Items listed in a dataset:
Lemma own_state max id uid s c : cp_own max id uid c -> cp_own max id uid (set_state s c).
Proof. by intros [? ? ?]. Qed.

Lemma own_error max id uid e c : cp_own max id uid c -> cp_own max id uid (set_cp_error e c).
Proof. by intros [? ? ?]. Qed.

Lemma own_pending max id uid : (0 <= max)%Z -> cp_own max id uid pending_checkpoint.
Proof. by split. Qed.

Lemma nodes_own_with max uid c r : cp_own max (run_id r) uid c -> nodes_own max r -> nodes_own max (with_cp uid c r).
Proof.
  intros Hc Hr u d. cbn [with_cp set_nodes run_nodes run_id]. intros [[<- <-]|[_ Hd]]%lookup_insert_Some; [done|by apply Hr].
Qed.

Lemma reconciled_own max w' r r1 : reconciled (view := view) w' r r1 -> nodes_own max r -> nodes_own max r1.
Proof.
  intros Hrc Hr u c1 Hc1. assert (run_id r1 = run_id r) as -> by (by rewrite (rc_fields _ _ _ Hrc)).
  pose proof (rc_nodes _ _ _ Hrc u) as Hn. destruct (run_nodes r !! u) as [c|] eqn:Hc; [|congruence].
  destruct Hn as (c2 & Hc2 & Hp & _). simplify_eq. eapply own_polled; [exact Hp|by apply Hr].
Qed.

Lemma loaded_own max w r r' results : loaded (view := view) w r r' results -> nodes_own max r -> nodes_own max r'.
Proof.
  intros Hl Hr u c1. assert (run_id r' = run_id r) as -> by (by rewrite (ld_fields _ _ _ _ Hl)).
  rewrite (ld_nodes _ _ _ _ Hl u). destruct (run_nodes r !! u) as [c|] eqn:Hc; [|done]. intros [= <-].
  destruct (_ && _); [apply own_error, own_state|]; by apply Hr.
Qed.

---

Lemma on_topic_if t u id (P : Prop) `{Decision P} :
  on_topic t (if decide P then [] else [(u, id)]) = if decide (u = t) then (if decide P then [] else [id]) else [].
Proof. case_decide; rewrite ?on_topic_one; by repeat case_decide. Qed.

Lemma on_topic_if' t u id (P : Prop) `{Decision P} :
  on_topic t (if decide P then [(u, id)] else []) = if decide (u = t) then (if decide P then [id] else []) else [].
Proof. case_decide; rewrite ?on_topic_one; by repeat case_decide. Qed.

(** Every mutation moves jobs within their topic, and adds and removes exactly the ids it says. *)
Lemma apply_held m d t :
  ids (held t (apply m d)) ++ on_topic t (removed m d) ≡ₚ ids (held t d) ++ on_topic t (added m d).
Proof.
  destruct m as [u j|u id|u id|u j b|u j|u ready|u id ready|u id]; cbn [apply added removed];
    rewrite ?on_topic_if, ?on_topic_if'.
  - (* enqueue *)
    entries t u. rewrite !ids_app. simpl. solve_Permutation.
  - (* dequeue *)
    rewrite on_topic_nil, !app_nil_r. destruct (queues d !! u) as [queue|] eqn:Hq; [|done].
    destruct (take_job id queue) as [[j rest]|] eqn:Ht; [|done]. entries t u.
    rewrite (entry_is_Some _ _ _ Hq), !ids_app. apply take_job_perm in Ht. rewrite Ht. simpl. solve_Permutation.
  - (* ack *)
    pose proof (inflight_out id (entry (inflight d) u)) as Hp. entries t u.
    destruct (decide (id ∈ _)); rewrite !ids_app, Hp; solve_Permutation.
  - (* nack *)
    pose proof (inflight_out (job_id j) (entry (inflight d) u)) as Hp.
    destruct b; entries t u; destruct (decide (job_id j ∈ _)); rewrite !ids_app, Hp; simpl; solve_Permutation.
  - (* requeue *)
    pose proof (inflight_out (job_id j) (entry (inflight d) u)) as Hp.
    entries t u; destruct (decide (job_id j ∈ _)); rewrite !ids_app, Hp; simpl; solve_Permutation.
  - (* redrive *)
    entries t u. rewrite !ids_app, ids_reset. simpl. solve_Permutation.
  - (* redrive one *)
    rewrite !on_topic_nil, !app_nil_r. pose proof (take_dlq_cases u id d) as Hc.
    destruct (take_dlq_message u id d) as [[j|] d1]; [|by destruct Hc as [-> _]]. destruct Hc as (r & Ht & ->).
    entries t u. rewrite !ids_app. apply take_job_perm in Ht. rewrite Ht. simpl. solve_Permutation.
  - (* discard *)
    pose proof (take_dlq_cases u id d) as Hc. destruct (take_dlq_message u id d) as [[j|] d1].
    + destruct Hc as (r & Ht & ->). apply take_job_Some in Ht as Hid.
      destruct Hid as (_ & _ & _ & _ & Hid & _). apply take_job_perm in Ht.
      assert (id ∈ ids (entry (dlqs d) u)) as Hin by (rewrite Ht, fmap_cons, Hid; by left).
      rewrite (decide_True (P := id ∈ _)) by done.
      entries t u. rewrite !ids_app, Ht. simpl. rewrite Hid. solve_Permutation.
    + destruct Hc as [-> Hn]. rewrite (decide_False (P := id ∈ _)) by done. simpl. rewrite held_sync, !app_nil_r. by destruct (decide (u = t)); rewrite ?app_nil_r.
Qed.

---

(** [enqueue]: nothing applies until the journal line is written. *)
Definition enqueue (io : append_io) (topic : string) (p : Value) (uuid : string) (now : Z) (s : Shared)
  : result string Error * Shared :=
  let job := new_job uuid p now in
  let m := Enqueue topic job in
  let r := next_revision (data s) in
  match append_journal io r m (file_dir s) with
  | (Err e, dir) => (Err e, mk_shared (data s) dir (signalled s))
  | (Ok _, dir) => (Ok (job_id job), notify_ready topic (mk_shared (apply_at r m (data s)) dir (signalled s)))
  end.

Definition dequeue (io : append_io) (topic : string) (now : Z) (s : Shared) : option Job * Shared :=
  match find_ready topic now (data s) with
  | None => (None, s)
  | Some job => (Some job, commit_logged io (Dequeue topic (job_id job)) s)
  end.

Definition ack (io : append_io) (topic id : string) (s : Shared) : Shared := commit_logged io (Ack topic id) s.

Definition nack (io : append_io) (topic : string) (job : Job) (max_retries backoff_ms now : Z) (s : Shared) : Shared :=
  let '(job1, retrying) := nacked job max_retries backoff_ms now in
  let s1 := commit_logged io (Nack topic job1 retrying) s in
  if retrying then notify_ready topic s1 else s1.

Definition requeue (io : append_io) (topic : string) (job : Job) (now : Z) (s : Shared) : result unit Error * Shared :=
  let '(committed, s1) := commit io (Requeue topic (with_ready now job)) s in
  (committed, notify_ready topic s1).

Instructions to follow:
Out of the data above, give again only the lines starting at the one holding "None => (None, s)" and ending at the one holding "(committed, notify_ready topic s1).", unchanged.

Expected output:
  | None => (None, s)
  | Some job => (Some job, commit_logged io (Dequeue topic (job_id job)) s)
  end.

Definition ack (io : append_io) (topic id : string) (s : Shared) : Shared := commit_logged io (Ack topic id) s.

Definition nack (io : append_io) (topic : string) (job : Job) (max_retries backoff_ms now : Z) (s : Shared) : Shared :=
  let '(job1, retrying) := nacked job max_retries backoff_ms now in
  let s1 := commit_logged io (Nack topic job1 retrying) s in
  if retrying then notify_ready topic s1 else s1.

Definition requeue (io : append_io) (topic : string) (job : Job) (now : Z) (s : Shared) : result unit Error * Shared :=
  let '(committed, s1) := commit io (Requeue topic (with_ready now job)) s in
  (committed, notify_ready topic s1).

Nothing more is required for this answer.